Free TV Australia reinforced the importance of licensing in protecting news and broadcasting sectors from exploitation by tech giants. CEO Bridget Fair emphasised that weakening copyright laws under the guise of AI innovation would have led to “legalised content theft,” and urged for transparency rules and ACCC-led oversight of the AI market.
This widespread support illustrates the cross-sector consensus in Australia: creators want innovation, but not at the expense of the legal and economic structures that sustain their work.
Implications for AI Developers and Global IP Frameworks
This decision forces AI developers to reconsider their data acquisition strategies. Without a TDM exception, developers must engage with rights holders through negotiated agreements, which may increase licensing costs but also incentivise transparent and ethical data sourcing.
There are potential trade-offs: smaller AI startups may face barriers due to licensing complexity or cost. However, the alternative—free-for-all scraping—risks long-term damage to the creative ecosystem, cultural heritage, and public trust in AI outputs. Notably, Australia’s approach aligns with the EU’s opt-out-based TDM regime under the DSM Directive, and diverges sharply from the US’s fair use doctrine, which many tech companies rely on to justify mass ingestion of copyrighted material.
By recommitting to its Copyright and AI Reference Group (CAIRG), Australia is also investing in long-term policymaking that brings stakeholders—authors, artists, developers, First Nations leaders—into the fold.
Should Other Countries Follow Suit?
Yes—but with caveats.
Australia’s decision provides a compelling model for countries seeking to balance creative rights with AI innovation. Its strengths lie in:
Clear ethical framing: The policy affirms that creators are not raw material for technology but stakeholders in the AI economy.
Legal clarity: It prevents ambiguous interpretations that tech companies could exploit to justify unchecked scraping.
Cross-sector unity: The policy enjoys rare support from music, literature, news, and broadcasting industries, showcasing robust democratic legitimacy.
However, nations considering a similar stance must also prepare:
Robust licensing infrastructure: Collective management organisations and digital licensing platforms must be streamlined and scalable.

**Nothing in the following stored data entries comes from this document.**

(** The address of the device information, [None] for [NULL]. *)
Definition nvme_init : U (option Z) :=
  ndev ← zalloc SIZEOF_nvme_dev_info;
  if ndev =? 0 then mret None
  else
    let out : U (option Z) := free ndev;; mret None in
    upd_ndev (λ _, dev_info_zero);;
    fd ← uopen;
    upd_ndev (λ d, d <| di_fd := fd |>);;
    if fd <? 0 then out
    else
      ret ← nvme_init_stage1;
      if ret <? 0 then out
      else
        ret ← nvme_init_stage2;
        if ret <? 0 then out
        else
          upd_ndev (λ d, d <| di_io_sqes := NVME_NVM_IOSQES |> <| di_io_cqes := NVME_NVM_IOCQES |>);;
          mret (Some ndev).

Definition nvme_deinit (ndev : Z) : U unit :=
  nvme_release_stage2;;
  nvme_release_stage1;;
  d ← get_ndev;
  uclose (di_fd d);;
  free ndev.

(** [nr_irq] has no value when [type] is none of the four. *)
Definition nvme_reinit (asqsz acqsz : Z) (type : nvme_irq_type) : U Z :=
  ctrl ← get_ctrl;
  let nr_cq := u16 (ctrl_nr_cq ctrl + 1) in
  chk_lt0_rtn nvme_disable_controller_complete (- EPERM) (λ _,
  chk_lt0_rtn (nvme_create_aq_pair asqsz acqsz) (- EPERM) (λ _,
  nr_irq ← match type with
           | NVME_INT_PIN | NVME_INT_MSI_SINGLE => mret 1
           | NVME_INT_MSI_MULTI => mret (if 32 <? nr_cq then 32 else nr_cq)
           | NVME_INT_MSIX => mret (if 2048 <? nr_cq then 2048 else nr_cq)
           | _ => crash F_uninit
           end;
  ret ← nvme_set_irq type nr_irq;
  if ret <? 0 then
    upd_ndev (λ d, d <| di_irq_type := NVME_INT_NONE |> <| di_nr_irq := 0 |>);;
    mret ret
  else
    upd_ndev (λ d, d <| di_irq_type := type |> <| di_nr_irq := nr_irq |>);;
    chk_lt0_rtn nvme_enable_controller (- EPERM) (λ _,
    mret 0))).
End core.
(* ===== verification/LibSafe.v ===== *)
(** * Start-up and shutdown of the library keep account of memory

    For any kernel and any device: [nvme_init] frees nothing it does not own, and when it
    succeeds [nvme_deinit] gives back all that the device information owns. *)

From S2P Require Import Prelude Layout Types Kernel Core Irq Ioctl Structs Host HostSpec LibIoctl LibNetlink LibCmd LibAdmin LibQueue LibCore Bag LibQuiet.


(** ** What the structures own *)

Definition own {A} (o : option (owned A)) : list Z := match o with Some (p, _) => ptrs p | None => [] end.

Definition cs_ptrs (c : nvme_ctrl_instance) : list Z :=
  ptrs (ctrl_id_ctrl_zns c) ++ ptrs (ctrl_id_ctrl_nvm c) ++ ptrs (ctrl_id_ctrl_csc c).
Definition ctrl_ptrs (o : option (owned nvme_ctrl_instance)) : list Z :=
  match o with
  | Some (p, c) => ptrs p ++ ptrs (ctrl_id_ctrl c) ++ own (ctrl_prop c) ++ cs_ptrs c
  | None => []
  end.
Definition ns_ptrs (n : nvme_ns_instance) : list Z :=
  ptrs (ns_id_ns_nvm n) ++ ptrs (ns_id_ns_zns n) ++ ptrs (ns_id_desc_raw n) ++ ptrs (ns_id_ns n).
Definition grp_ptrs (o : option (owned nvme_ns_group)) : list Z :=
  match o with
  | Some (p, g) => ptrs p ++ ptrs (grp_act_list g) ++ mjoin (ns_ptrs <$> grp_ns g)
  | None => []
  end.
Definition blocks (d : nvme_dev_info) : list Z :=
  grp_ptrs (di_ns_grp d) ++ own (di_iosqs d) ++ own (di_iocqs d) ++ ctrl_ptrs (di_ctrl d) ++ own (di_pdev d).

(** [nr_ns] is the number of instances. *)
Definition grp_ok (o : option (owned nvme_ns_group)) : Prop :=
  match o with Some (_, g) => length (grp_ns g) = Z.to_nat (grp_nr_ns g) | None => True end.
Lemma uwp_zalloc n (Q : Z → ustate → Prop) s :
  (∀ s', kern_only s s' → Q 0 s') →
  (∀ p s', p ≠ 0 → u_ndev s' = u_ndev s → u_fds s' = u_fds s →
     u_heap s' = <[p := zeros n]> (u_heap s) → u_heap s !! p = None → Q p s') →
  uwp total (zalloc n) Q s.
Proof.
  intros H0 Hp. apply uwp_bind, uwp_call. intros [|] k _; [|by apply uwp_ret, H0].
  destruct (fresh_addr_new (u_heap s)) as [Hn Hz]. apply Hp; [done..|]. by apply not_elem_of_dom.
Qed.

Lemma qids_upto nr : 0 ≤ nr < 65535 → qids nr = upto 1 (nr + 1).
Proof. intros Hn. unfold qids. rewrite (proj2 (Z.eqb_neq nr 65535)) by lia. by rewrite app_nil_r. Qed.
Lemma NoDup_upto a b : NoDup (upto a b).
Proof. apply NoDup_seqZ. Qed.

Section alloc.
Context (s : ustate) (pc : Z) (c : nvme_ctrl_instance) (q : Z) (prop : nvme_ctrl_property).
Context (Hc : di_ctrl (u_ndev s) = Some (pc, c)) (Hp : ctrl_prop c = Some (q, prop)).
Let mqes := NVME_CAP_MQES (prop_cap prop) + 1.

Lemma mqes_pos : 1 ≤ mqes.
Proof using Type. unfold mqes, NVME_CAP_MQES. assert (0 ≤ Z.land (prop_cap prop) 0xffff); [apply Z.land_nonneg; lia|lia]. Qed.

Lemma uwp_alloc_iosq (Q : Z → ustate → Prop) :
  0 ≤ ctrl_nr_sq c < 65535 →
  (∀ s', kern_only s s' → Q (- ENOMEM) s') →
  (∀ p sqs s', p ≠ 0 → u_heap s' = <[p := zeros (ctrl_nr_sq c * 32)]> (u_heap s) → u_heap s !! p = None →
     u_fds s' = u_fds s → u_ndev s' = (u_ndev s) <| di_iosqs := Some (p, sqs) |> →
     Z.of_nat (length sqs) = ctrl_nr_sq c →
     (∀ id x, 1 ≤ id ≤ ctrl_nr_sq c → sqs !! Z.to_nat (id - 1) = Some x → sq_fresh_info mqes id x) → Q 0 s') →
  uwp total nvme_alloc_iosq_info Q s.
Proof using Hc Hp.
  intros Hn Hf HQ. apply uwp_bind, uwp_ugets, uwp_bind. unfold the_ctrl. rewrite Hc. apply uwp_ret, uwp_bind.
  unfold ctrl_property. rewrite Hp. apply uwp_ret, uwp_bind, uwp_zalloc; [intros; by apply uwp_ret, Hf|].
  intros p s1 Hp0 Hd Hfd Hh Hnew. rewrite (proj2 (Z.eqb_neq p 0)) by done.
  rewrite qids_upto by done. apply uwp_bind, uwp_fill_iosqs; [apply mqes_pos|apply NoDup_upto| |].
  { apply Forall_forall. intros i ?%elem_of_upto. rewrite length_replicate. lia. }
  intros sqs s2 (Hd2 & Hh2 & Hf2) Hlen Hin _. apply uwp_bind, uwp_upd_ndev, uwp_ret.
  rewrite length_replicate in Hlen.
  apply (HQ p sqs); [done|by etrans; [exact Hh2|]|done|simpl; congruence| |lia|].
  - unfold set_field. simpl. by rewrite Hd2, Hd.
  - intros id x Hid. apply Hin. apply elem_of_upto. lia.
Qed.
Lemma uwp_alloc_iocq (Q : Z → ustate → Prop) :
  0 ≤ ctrl_nr_cq c < 65535 → 0 < di_nr_irq (u_ndev s) < 2 ^ 16 →
  (∀ s', kern_only s s' → Q (- ENOMEM) s') →
  (∀ p cqs s', p ≠ 0 → u_heap s' = <[p := zeros (ctrl_nr_cq c * 32)]> (u_heap s) → u_heap s !! p = None →
     u_fds s' = u_fds s → u_ndev s' = (u_ndev s) <| di_iocqs := Some (p, cqs) |> →
     Z.of_nat (length cqs) = ctrl_nr_cq c →
     (∀ id x, 1 ≤ id ≤ ctrl_nr_cq c → cqs !! Z.to_nat (id - 1) = Some x →
        cq_fresh_info mqes (di_nr_irq (u_ndev s)) id x) → Q 0 s') →
  uwp total nvme_alloc_iocq_info Q s.
Proof using Hc Hp.
  intros Hn Hirq Hf HQ. apply uwp_bind, uwp_ugets, uwp_bind. unfold the_ctrl. rewrite Hc. apply uwp_ret, uwp_bind.
  unfold ctrl_property. rewrite Hp. apply uwp_ret, uwp_bind, uwp_zalloc; [intros; by apply uwp_ret, Hf|].
  intros p s1 Hp0 Hd Hfd Hh Hnew. rewrite (proj2 (Z.eqb_neq p 0)) by done.
  rewrite qids_upto by done. apply uwp_bind, uwp_fill_iocqs; [apply mqes_pos|done|apply NoDup_upto| |].
  { apply Forall_forall. intros i ?%elem_of_upto. rewrite length_replicate. lia. }
  intros cqs s2 (Hd2 & Hh2 & Hf2) Hlen Hin _. apply uwp_bind, uwp_upd_ndev, uwp_ret.
  rewrite length_replicate in Hlen.
  apply (HQ p cqs); [done|by etrans; [exact Hh2|]|done|simpl; congruence| |lia|].
  - unfold set_field. simpl. by rewrite Hd2, Hd.
  - intros id x Hid. apply Hin. apply elem_of_upto. lia.
Qed.
End alloc.
End tables.

Lemma find_iosq {H : Host} s pc c p sqs x id :
  di_ctrl (u_ndev s) = Some (pc, c) → di_iosqs (u_ndev s) = Some (p, sqs) → 1 ≤ id ≤ ctrl_nr_sq c →
  sqs !! Z.to_nat (id - 1) = Some x → sqi_sqid x = id → nvme_find_iosq_info id s = Ret (Some (id - 1)) s.
Proof.
  intros Hc Hs Hid Hx Hi. unfold nvme_find_iosq_info, mbind, U_bind, get_ndev, ugets, the_ctrl. rewrite Hc. cbn.
  rewrite (proj2 (Z.ltb_ge _ id)) by lia. unfold the_iosqs. rewrite Hs. cbn. unfold elem.
  rewrite (proj2 (Z.ltb_ge (id - 1) 0)) by lia. rewrite Hx. cbn. by rewrite Hi, Z.eqb_refl.
Qed.
Lemma find_iocq {H : Host} s pc c p cqs x id :
  di_ctrl (u_ndev s) = Some (pc, c) → di_iocqs (u_ndev s) = Some (p, cqs) → 1 ≤ id ≤ ctrl_nr_cq c →
  cqs !! Z.to_nat (id - 1) = Some x → cqi_cqid x = id → nvme_find_iocq_info id s = Ret (Some (id - 1)) s.
Proof.
  intros Hc Hs Hid Hx Hi. unfold nvme_find_iocq_info, mbind, U_bind, get_ndev, ugets, the_ctrl. rewrite Hc. cbn.
  rewrite (proj2 (Z.ltb_ge _ id)) by lia. unfold the_iocqs. rewrite Hs. cbn. unfold elem.
  rewrite (proj2 (Z.ltb_ge (id - 1) 0)) by lia. rewrite Hx. cbn. by rewrite Hi, Z.eqb_refl.
Qed.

International harmonisation: Disparate copyright regimes could lead to data arbitrage, where AI firms train models in jurisdictions with weaker protections.

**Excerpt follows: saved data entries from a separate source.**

(** What the driver has behind a request of the library. *)
Definition mapped_queue {A} (contig : A → bool) (buf size : A → Z) (m : gmap Z A) (id : Z) : option (Z * Z) :=
  q ← m !! id; if contig q then Some (buf q, size q) else None.

(** C28. The library asks for registers and mappings in the terms of the driver.  For every
    region, offset and length the width it chooses for a register access passes the
    driver's test for alignment; and the offset it asks [mmap] for names, to the driver,
    the queue or meta buffer of the kind and number that was meant. *)
Theorem lib_requests_fit {H : Host} (d : nvme_device) (region : nvme_region) (oft len id size : Z)
    (Hid : in_u16 id) :
  (∃ acc, nvme_read_generic region oft len = ioctl_ret (IOCTL_READ_GENERIC acc) got_bytes ∧
     (∀ data, nvme_write_generic region oft len data = ioctl0 (IOCTL_WRITE_GENERIC acc data)) ∧
     (acc_region acc, acc_offset acc, acc_bytes acc) = (region, oft, len) ∧
     dnvme_check_access_align acc = 0) ∧
  (∃ off, nvme_map_cq id size = call (k_mmap size off) ∧
     behind d (off / PAGE_SIZE) = mapped_queue cq_contig cq_buf cq_size (ndev_cqs d) id) ∧
  (∃ off, nvme_map_sq id size = call (k_mmap size off) ∧
     behind d (off / PAGE_SIZE) = mapped_queue sq_contig sq_buf sq_size (ndev_sqs d) id) ∧
  (∃ off, nvme_map_meta_node id size = call (k_mmap size off) ∧
     behind d (off / PAGE_SIZE) = mapped_queue meta_contig meta_buf meta_size (ndev_meta d) id).
Proof.
  split.
  { eexists. split_and!; [reflexivity|intros; reflexivity|reflexivity|].
    unfold dnvme_check_access_align, nvme_select_access_type. cbn [acc_type acc_bytes acc_offset].
    assert (∀ x, IS_ALIGNED x 4 = (x mod 4 =? 0) ∧ IS_ALIGNED x 2 = (x mod 2 =? 0)) as Hal.
    { intros x. split; [apply (aligned_mod x 2)|apply (aligned_mod x 1)]; lia. }
    destruct (Hal oft) as [-> ->], (Hal len) as [-> ->].
    destruct (oft mod 4 =? 0) eqn:E1, (len mod 4 =? 0) eqn:E2; cbn [andb]; [by rewrite ?E1, ?E2|..].
    all: destruct (oft mod 2 =? 0) eqn:E3, (len mod 2 =? 0) eqn:E4; cbn [andb]; by rewrite ?E3, ?E4. }
  split_and!; [exists (u64 (PAGE_SIZE * Z.lor (u32 (NVME_VMPGOFF_FOR_TYPE 0)) id))
    |exists (u64 (PAGE_SIZE * Z.lor (u32 (NVME_VMPGOFF_FOR_TYPE 1)) id))
    |exists (u64 (PAGE_SIZE * Z.lor (u32 (NVME_VMPGOFF_FOR_TYPE 2)) id))]; (split; [reflexivity|]); unfold behind.
  - by destruct (pgoff_parts 0 id ltac:(lia) Hid) as [-> ->].
  - by destruct (pgoff_parts 1 id ltac:(lia) Hid) as [-> ->].
  - by destruct (pgoff_parts 2 id ltac:(lia) Hid) as [-> ->].
Qed.

(** *** Witnesses: the demo device below the library *)

Definition lib_demo : @ustate (@driver_host demo_env idle_host 0 0) :=
  @Build_ustate (@driver_host demo_env idle_host 0 0) dev_info_zero ∅ ∅ (full_world, tt).
(** A read of two pages on queue 1. *)
Definition rw_demo : nvme_rwc_wrapper := {|
  rwc_sqid := 1; rwc_cqid := 1; rwc_flags := 0; rwc_nsid := 1; rwc_slba := 0x1000; rwc_nlb := 16;
  rwc_control := 0; rwc_dspec := 0; rwc_apptag := 0; rwc_appmask := 0; rwc_dw2 := 0; rwc_dw3 := 0;
  rwc_dw14 := 0; rwc_buf := 0x7f0000; rwc_size := 8192; rwc_meta_id := 0;
  rwc_use_bit_bucket := false; rwc_check_none := false; rwc_nr_bit_bucket := 0;
  rwc_bit_bucket := None |}.


Lemma create_sq_reaches_queue_witness :
  @uwp (@driver_host demo_env idle_host 0 0) total _
    (@nvme_cmd_create_iosq _ (nvme_cmd_fill_create_sq 1 1 4 true 0) true 0 0)
    (λ r s', @only_driver demo_env idle_host 0 0 lib_demo s' ∧ inv [] (driver idle_host 0 0 s') ∧
      (r < 0 ∧ refused create_sq_request full_world (driver idle_host 0 0 s') ∨
       r = 1 ∧ ∃ t' c, ndev_sqs (w_dev (driver idle_host 0 0 s')) !! 1 = Some t' ∧
         sq_created t' = true ∧ sq_prps t' = None ∧
         tail_entry (driver idle_host 0 0 s') (demo_sq 0 1 2 4 []) = Some c ∧
         create_sq_entry 1 1 4 0 (sq_dma t') r c)) lib_demo.
Proof.
  refine (@create_sq_reaches_queue demo_env idle_host 0 0 [] 1 1 4 0 (demo_sq 0 1 2 4 []) lib_demo
    full_world_inv eq_refl eq_refl _ _ _).
  - intros Hx. discriminate Hx.
  - split; [discriminate|reflexivity].
  - intros t [= <-]. reflexivity.
Defined.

Legal enforcement: Countries must be ready to investigate, audit, and enforce compliance, especially against offshore AI developers.
Conclusion: A Blueprint for Ethical AI?
Australia’s decision to rule out a TDM exception for AI training reflects a deliberate and principled stance: innovation must not come at the cost of creative livelihoods or cultural sovereignty. In doing so, it aligns itself with ethical AI development, strengthens trust in digital platforms, and sends a clear message to both domestic and global tech firms—creators deserve a seat at the table.
Other countries should view this as more than just a copyright reform; it is a signal of values. If adopted with careful implementation, this model could serve as a global blueprint for balancing the promise of AI with the rights of those whose work underpins its capabilities. The age of unlicensed scraping must give way to an era of licensed, ethical, and accountable AI development.